> Exercise description
Begin with the line containing "EvStop => stop_actor" and end with the last line of the data below; return those lines exactly, and only those.

> Provided entries
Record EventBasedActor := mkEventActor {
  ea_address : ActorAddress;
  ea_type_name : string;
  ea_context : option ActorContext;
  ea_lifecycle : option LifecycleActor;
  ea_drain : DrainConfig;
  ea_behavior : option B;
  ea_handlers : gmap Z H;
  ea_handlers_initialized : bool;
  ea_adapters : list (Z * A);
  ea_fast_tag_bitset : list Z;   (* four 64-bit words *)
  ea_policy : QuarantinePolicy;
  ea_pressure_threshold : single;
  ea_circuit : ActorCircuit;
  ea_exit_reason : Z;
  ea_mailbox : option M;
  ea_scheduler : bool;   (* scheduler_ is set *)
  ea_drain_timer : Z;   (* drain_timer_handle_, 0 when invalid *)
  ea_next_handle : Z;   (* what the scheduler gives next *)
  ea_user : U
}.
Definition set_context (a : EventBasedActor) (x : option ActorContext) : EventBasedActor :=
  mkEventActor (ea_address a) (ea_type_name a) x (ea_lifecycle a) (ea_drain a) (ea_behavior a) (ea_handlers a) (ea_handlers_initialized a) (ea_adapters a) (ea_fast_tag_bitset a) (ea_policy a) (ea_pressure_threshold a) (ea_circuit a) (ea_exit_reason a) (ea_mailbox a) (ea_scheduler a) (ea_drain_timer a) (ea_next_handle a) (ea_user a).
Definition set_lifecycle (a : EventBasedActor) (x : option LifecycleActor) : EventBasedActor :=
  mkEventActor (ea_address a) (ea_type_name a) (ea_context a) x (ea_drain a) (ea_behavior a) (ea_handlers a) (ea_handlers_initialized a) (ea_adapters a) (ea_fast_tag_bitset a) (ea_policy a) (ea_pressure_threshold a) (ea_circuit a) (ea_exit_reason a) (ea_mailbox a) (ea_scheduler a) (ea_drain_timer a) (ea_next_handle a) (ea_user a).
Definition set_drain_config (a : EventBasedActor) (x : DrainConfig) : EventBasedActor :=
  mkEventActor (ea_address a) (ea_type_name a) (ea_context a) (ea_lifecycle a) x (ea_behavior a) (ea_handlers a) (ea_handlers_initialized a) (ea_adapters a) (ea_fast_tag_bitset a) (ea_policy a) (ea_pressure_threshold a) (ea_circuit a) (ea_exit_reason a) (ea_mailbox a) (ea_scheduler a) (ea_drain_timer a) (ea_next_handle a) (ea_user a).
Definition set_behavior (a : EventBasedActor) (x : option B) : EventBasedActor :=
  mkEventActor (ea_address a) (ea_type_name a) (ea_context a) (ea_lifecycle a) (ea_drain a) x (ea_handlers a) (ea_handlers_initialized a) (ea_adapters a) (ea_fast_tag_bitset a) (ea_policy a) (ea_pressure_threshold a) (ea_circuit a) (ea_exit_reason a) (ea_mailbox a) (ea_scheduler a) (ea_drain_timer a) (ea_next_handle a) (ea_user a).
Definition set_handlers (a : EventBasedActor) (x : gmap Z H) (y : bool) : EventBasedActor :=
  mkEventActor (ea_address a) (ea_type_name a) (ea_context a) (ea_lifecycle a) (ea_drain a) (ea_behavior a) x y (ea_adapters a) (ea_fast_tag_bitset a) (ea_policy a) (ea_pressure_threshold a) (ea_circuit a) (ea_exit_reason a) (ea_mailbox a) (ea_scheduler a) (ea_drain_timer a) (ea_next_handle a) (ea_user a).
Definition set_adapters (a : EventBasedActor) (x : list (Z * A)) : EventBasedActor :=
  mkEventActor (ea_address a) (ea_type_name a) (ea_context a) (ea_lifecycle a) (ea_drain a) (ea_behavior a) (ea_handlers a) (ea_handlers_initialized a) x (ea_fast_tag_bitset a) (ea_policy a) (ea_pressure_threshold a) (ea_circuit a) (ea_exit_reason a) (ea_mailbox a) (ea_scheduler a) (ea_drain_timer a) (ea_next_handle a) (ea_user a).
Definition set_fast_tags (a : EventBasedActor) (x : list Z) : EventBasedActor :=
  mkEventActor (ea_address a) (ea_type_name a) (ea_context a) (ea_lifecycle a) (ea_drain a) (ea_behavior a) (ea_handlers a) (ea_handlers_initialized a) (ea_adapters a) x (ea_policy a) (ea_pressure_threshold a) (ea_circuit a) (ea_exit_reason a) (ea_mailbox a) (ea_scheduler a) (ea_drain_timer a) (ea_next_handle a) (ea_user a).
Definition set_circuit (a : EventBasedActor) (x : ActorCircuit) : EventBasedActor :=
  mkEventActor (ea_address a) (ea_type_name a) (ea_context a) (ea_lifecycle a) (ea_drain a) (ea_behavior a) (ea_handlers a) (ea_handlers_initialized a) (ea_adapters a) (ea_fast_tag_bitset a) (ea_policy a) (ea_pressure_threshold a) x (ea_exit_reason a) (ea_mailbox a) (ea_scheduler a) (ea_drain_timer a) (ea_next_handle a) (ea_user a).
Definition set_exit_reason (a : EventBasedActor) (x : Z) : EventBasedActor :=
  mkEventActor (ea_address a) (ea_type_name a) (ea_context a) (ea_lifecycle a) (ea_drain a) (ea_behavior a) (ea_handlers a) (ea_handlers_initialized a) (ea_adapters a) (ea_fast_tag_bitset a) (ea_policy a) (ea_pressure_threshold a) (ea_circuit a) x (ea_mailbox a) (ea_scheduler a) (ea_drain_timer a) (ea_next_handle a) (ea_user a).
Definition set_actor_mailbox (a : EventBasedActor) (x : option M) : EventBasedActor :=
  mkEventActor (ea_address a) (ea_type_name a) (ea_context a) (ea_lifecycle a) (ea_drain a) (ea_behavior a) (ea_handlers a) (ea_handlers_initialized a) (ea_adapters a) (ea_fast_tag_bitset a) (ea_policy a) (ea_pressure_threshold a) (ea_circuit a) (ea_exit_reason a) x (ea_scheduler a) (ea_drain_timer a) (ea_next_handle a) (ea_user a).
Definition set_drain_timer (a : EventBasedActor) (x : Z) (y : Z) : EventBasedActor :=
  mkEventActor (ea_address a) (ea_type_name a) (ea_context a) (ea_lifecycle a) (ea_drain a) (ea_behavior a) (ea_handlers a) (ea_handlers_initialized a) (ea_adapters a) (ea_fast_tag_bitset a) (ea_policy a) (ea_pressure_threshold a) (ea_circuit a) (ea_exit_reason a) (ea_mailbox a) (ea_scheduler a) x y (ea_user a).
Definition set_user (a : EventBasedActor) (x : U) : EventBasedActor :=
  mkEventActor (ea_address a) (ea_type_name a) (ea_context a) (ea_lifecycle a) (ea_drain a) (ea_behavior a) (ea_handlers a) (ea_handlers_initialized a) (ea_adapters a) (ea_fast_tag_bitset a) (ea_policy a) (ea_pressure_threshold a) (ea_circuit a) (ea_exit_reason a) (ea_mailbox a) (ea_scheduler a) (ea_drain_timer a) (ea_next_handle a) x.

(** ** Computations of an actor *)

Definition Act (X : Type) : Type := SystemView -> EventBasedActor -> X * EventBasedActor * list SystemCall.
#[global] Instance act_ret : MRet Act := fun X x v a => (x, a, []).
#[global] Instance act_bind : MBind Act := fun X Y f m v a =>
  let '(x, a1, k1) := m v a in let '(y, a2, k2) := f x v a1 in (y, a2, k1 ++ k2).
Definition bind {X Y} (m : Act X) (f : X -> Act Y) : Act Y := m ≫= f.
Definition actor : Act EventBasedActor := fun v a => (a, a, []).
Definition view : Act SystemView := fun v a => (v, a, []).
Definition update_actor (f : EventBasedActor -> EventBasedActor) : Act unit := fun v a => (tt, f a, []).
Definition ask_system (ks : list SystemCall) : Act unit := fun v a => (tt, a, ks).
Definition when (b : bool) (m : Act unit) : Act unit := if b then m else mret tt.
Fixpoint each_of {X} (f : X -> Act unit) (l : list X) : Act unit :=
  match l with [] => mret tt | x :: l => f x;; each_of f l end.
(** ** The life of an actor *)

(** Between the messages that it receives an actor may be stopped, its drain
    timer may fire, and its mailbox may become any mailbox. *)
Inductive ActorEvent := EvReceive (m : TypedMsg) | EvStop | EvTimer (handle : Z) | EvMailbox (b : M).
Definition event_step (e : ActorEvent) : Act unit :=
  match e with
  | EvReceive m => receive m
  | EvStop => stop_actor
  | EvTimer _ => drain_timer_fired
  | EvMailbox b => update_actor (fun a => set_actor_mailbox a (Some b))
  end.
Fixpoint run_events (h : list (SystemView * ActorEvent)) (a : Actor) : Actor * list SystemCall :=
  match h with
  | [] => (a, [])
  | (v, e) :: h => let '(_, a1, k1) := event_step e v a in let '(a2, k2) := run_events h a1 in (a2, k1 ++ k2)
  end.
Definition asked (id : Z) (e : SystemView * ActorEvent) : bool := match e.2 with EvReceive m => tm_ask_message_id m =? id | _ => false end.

> Answer
  | EvStop => stop_actor
  | EvTimer _ => drain_timer_fired
  | EvMailbox b => update_actor (fun a => set_actor_mailbox a (Some b))
  end.
Fixpoint run_events (h : list (SystemView * ActorEvent)) (a : Actor) : Actor * list SystemCall :=
  match h with
  | [] => (a, [])
  | (v, e) :: h => let '(_, a1, k1) := event_step e v a in let '(a2, k2) := run_events h a1 in (a2, k1 ++ k2)
  end.
Definition asked (id : Z) (e : SystemView * ActorEvent) : bool := match e.2 with EvReceive m => tm_ask_message_id m =? id | _ => false end.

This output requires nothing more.